START PROVIDED INFORMATION

(** They see through wrapping, as documented ("supports wrapped errors"). *)
Class ApiErrorsLaws `{!ApiErrors} : Prop := {
  wrap_IsForbidden m e : IsForbidden (Errorf m [e]) = IsForbidden e;
  wrap_IsInvalid m e : IsInvalid (Errorf m [e]) = IsInvalid e;
  wrap_IsServerTimeout m e : IsServerTimeout (Errorf m [e]) = IsServerTimeout e;
  wrap_IsServiceUnavailable m e : IsServiceUnavailable (Errorf m [e]) = IsServiceUnavailable e;
  wrap_IsTooManyRequests m e : IsTooManyRequests (Errorf m [e]) = IsTooManyRequests e;
  wrap_IsConflict m e : IsConflict (Errorf m [e]) = IsConflict e
}.

(** [otel.Tracer(name).Start(ctx, span)]: the span context of the new span,
    given how many span events were emitted before. *)
Class Tracer := { tracer_Start : Context -> string -> nat -> option SpanContext }.

(** A child span belongs to its parent's trace. *)
Class TracerLaws `{!Tracer} : Prop := {
  tracer_inherits ctx sc name n :
    ctx_span ctx = Some sc ->
    exists sc', tracer_Start ctx name n = Some sc' /\ TraceID sc' = TraceID sc
}.

(** ** Constants, configuration *)

Definition LabelManagedBy : string := "webhookd.io/managed-by".
Definition LabelSource : string := "webhookd.io/source".
Definition AnnotationTraceID : string := "webhookd.io/trace-id".
Definition AnnotationReqID : string := "webhookd.io/request-id".
Definition AnnotationApplied : string := "webhookd.io/applied-at".

(** ** Pure helpers *)

Definition systemLabels (source : string) : string_map_t :=
  {[ LabelManagedBy := "webhookd"; LabelSource := source ]}.

(** [maps.Copy(dst, src)] *)
Definition maps_Copy (dst src : string_map_t) : string_map_t := src ∪ dst.

Definition mergeLabels (provider executor : string_map_t) : string_map_t :=
  maps_Copy (maps_Copy ∅ provider) executor.

Definition mergeAnnotations (provider providerExtra executor : string_map_t) : string_map_t :=
  maps_Copy (maps_Copy (maps_Copy ∅ provider) providerExtra) executor.

(** [httpx.RequestIDFromContext] *)
Definition RequestIDFromContext (ctx : Context) : string := default "" (ctx_request_id ctx).

Definition traceIDFromContext (ctx : Context) : string :=
  match ctx_span ctx with
  | None => ""
  | Some sc => TraceID sc
  end.

Definition syncOutcome (kind : ResultKind) : string :=
  match kind with
  | ResultReady => "ready"
  | ResultTimeout => "timeout"
  | _ => "transient"
  end.

Definition applyOutcome {O : Type} `{!ClientObject O} (obj : O) : string :=
  match GetGeneration obj with
  | 0 => "error"
  | 1 => "created"
  | _ => "updated"
  end.

Definition classifyK8sErr `{ApiErrors} (err : error) (namespace name : string) : ExecResult :=
  if IsForbidden err then
    mkExecResult ResultInternalError ("forbidden: " +:+ ErrorText err) name namespace 0
  else if IsInvalid err then
    mkExecResult ResultUnprocessable ("invalid spec: " +:+ ErrorText err) name namespace 0
  else if IsServerTimeout err || IsServiceUnavailable err || IsTooManyRequests err || IsConflict err then
    mkExecResult ResultTransientFailure (ErrorText err) name namespace 0
  else mkExecResult ResultInternalError (ErrorText err) name namespace 0.

(** ** The watch loop *)

Inductive verdict :=
| Expired
| Closed
| Ready (observedGen : Z).

(** Which case of [select] is taken at instant [t], for a channel operation
    that becomes possible at [a]: the channel at its instant, or the context's
    end at its.  [None]: there is no deadline to wait for. *)
Definition select_at (deadline : option Z) (t a : Z) (preferred : bool) : bool * Z :=
  let a := Z.max t a in
  match deadline with
  | None => (true, a)
  | Some D =>
      let D := Z.max t D in
      if (a <? D) || ((a =? D) && preferred) then (true, a) else (false, D)
  end.

(** The [for { select { ... } }] from instant [t]: the verdict and the instant
    it is reached; [None] when the loop blocks for ever. *)
Fixpoint select_loop {O : Type} `{!ClientObject O} (deadline : option Z) (name : string) (check : O -> bool * Z)
    (t : Z) (ds : list (delivery O)) (closes : option (Z * bool)) : option (verdict * Z) :=
  match ds with
  | [] =>
      match closes with
      | None =>
          match deadline with
          | None => None
          | Some D => Some (Expired, Z.max t D)
          end
      | Some (a, preferred) =>
          let '(chan, t) := select_at deadline t a preferred in
          Some (if chan then Closed else Expired, t)
      end
  | d :: ds =>
      let '(chan, t) := select_at deadline t (arrives d) (preferred d) in
      if negb chan then Some (Expired, t)
      else
        let continue_ := select_loop deadline name check (t + Z.of_N (busy d)) ds closes in
        match ev_Object d with
        | None => continue_
        | Some obj =>
            if negb (String.eqb (GetName obj) name) then continue_
            else
              let '(ready, observedGen) := check obj in
              if ready then Some (Ready observedGen, t) else continue_
        end
  end.
(** [io.ReadAll(http.MaxBytesReader(w, body, n))]: the whole body, an error of
    the body, or [*http.MaxBytesError] when there are more than [n] bytes.  In
    that last case the server's own writer is told to close the connection;
    a writer that wraps it does not expose the method. *)
Inductive read_result :=
| ReadOk (body : string)
| ReadTooLarge
| ReadErr (err : error).

Definition ReadAll (w : ResponseWriter) (b : Body) (n : Z) : M read_result :=
  if n <? Z.of_nat (String.length (b_data b)) then
    (match w with
     | RWConn => c ← get w_conn;
                 (match c_status c with None => SetHeader w "Connection" "close" | Some _ => mret tt end)
     | RWRecorder _ _ => mret tt
     end) ;;
    mret ReadTooLarge
  else
    match b_err b with
    | Some err => mret (ReadErr err)
    | None => mret (ReadOk (b_data b))
    end.

Definition classifyProviderErr (err : error) : ExecResult :=
  if Is err "webhook.ErrBadRequest" then plainResult ResultBadRequest (ErrorText err)
  else if Is err "webhook.ErrUnprocessable" then plainResult ResultUnprocessable (ErrorText err)
  else plainResult ResultInternalError (ErrorText err).

Definition writeResponse (d : Dispatcher) (ctx : Context) (w : ResponseWriter) (prov : Provider C L O OL)
    (res : ExecResult) : M unit :=
  let traceID := traceIDFromContext ctx in
  let reqID := RequestIDFromContext ctx in
  let status := HTTPStatus (Kind res) in
  SetHeader w "Content-Type" "application/json" ;;
  WriteHeader w status ;;
  (if d_HasMetrics d then inc "JSMResponseTotal" [Itoa status] else mret tt) ;;
  let body := BuildResponse prov res traceID reqID in
  '(_, err) ← Write w (Encode body);
  match err with
  | Some err => log "WARN" "encode response failed" [("err", ErrorText err)]
  | None => mret tt
  end.

Definition ServeHTTP (d : Dispatcher) (w : ResponseWriter) (r : nat) : M unit :=
  q ← deref_request r;
  let ctx := ReqContext q in
  let name := default "" (PathValues q !! "provider") in
  match d_providers d !! name with
  | None =>
      log "WARN" "unknown provider" [("provider", name)] ;;
      http_Error w "unknown provider" 404
  | Some prov =>
      rd ← ReadAll w (ReqBody q) (d_maxBodyBytes d);
      match rd with
      | ReadTooLarge => http_Error w "request body too large" 413
      | ReadErr err =>
          log "WARN" "read body failed" [("err", ErrorText err); ("provider", name)] ;;
          http_Error w "read body failed" 400
      | ReadOk body =>
          bad ← VerifySignature prov r body;
          match bad with
          | Some _ => http_Error w "invalid signature" 401
          | None =>
              action ← Handle prov ctx body;
              match action with
              | Err err => writeResponse d ctx w prov (classifyProviderErr err)
              | Ok a =>
                  res ← d_executor d ctx a;
                  writeResponse d ctx w prov res
              end
          end
      end
  end.

(** ** Construction *)

Lemma register_all_spec ps m :
  match register_all ps m with
  | Ret m' => NoDup (map Name ps) /\ (forall p, p ∈ ps -> m !! Name p = None)
      /\ forall n p, m' !! n = Some p <-> m !! n = Some p \/ (p ∈ ps /\ Name p = n)
  | Panic _ => ~ (NoDup (map Name ps) /\ forall p, p ∈ ps -> m !! Name p = None)
  end.
Proof.
  revert m. induction ps as [|p ps IH]; intros m; cbn [register_all].
  { split; [constructor|]. split; [by intros p ?%elem_of_nil|]. intros n p. split; [by left|].
    intros [?|[?%elem_of_nil _]]; done. }
  destruct (m !! Name p) as [q|] eqn:Em.
  { intros [_ Hp]. specialize (Hp p (list_elem_of_here _ _)). congruence. }
  specialize (IH (<[Name p := p]> m)). destruct (register_all ps _) as [m'|v].
  - destruct IH as (Hn & Hfree & Hm').
    assert (Name p ∉ map Name ps) as Hnp.
    { intros (q & Hq & Hin)%list_elem_of_fmap. specialize (Hfree q Hin). rewrite <- Hq, lookup_insert_eq in Hfree. done. }
    split; [by apply NoDup_cons|]. split.
    + intros q [->|Hq]%elem_of_cons; [done|]. specialize (Hfree q Hq).
      apply lookup_insert_None in Hfree. naive_solver.
    + intros n q. rewrite Hm'. destruct (decide (n = Name p)) as [->|Hne].
      * rewrite lookup_insert_eq. split.
        -- intros [[= <-]|[Hin Hn']]; [right; split; [apply list_elem_of_here|done]|].
           destruct Hnp. rewrite <- Hn'. apply list_elem_of_fmap. eauto.
        -- intros [?|[[->|Hin]%elem_of_cons Hn']]; [congruence|by left|].
           destruct Hnp. rewrite <- Hn'. apply list_elem_of_fmap. eauto.
      * rewrite lookup_insert_ne by done. rewrite elem_of_cons. naive_solver.
  - intros [Hn Hp]. apply NoDup_cons in Hn as [Hnp Hn]. apply IH. split; [done|].
    intros q Hq. rewrite lookup_insert_ne.
    + apply Hp. by apply list_elem_of_further.
    + intros E. apply Hnp. rewrite E. apply list_elem_of_fmap. eauto.
Qed.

END PROVIDED INFORMATION

Give an exact copy of the lines above from the line with "Definition LabelSource : string" up to and including the line with "(** ** Pure helpers *)", and leave everything else out.

▶ [TASK RESULT]:
Definition LabelSource : string := "webhookd.io/source".
Definition AnnotationTraceID : string := "webhookd.io/trace-id".
Definition AnnotationReqID : string := "webhookd.io/request-id".
Definition AnnotationApplied : string := "webhookd.io/applied-at".

(** ** Pure helpers *)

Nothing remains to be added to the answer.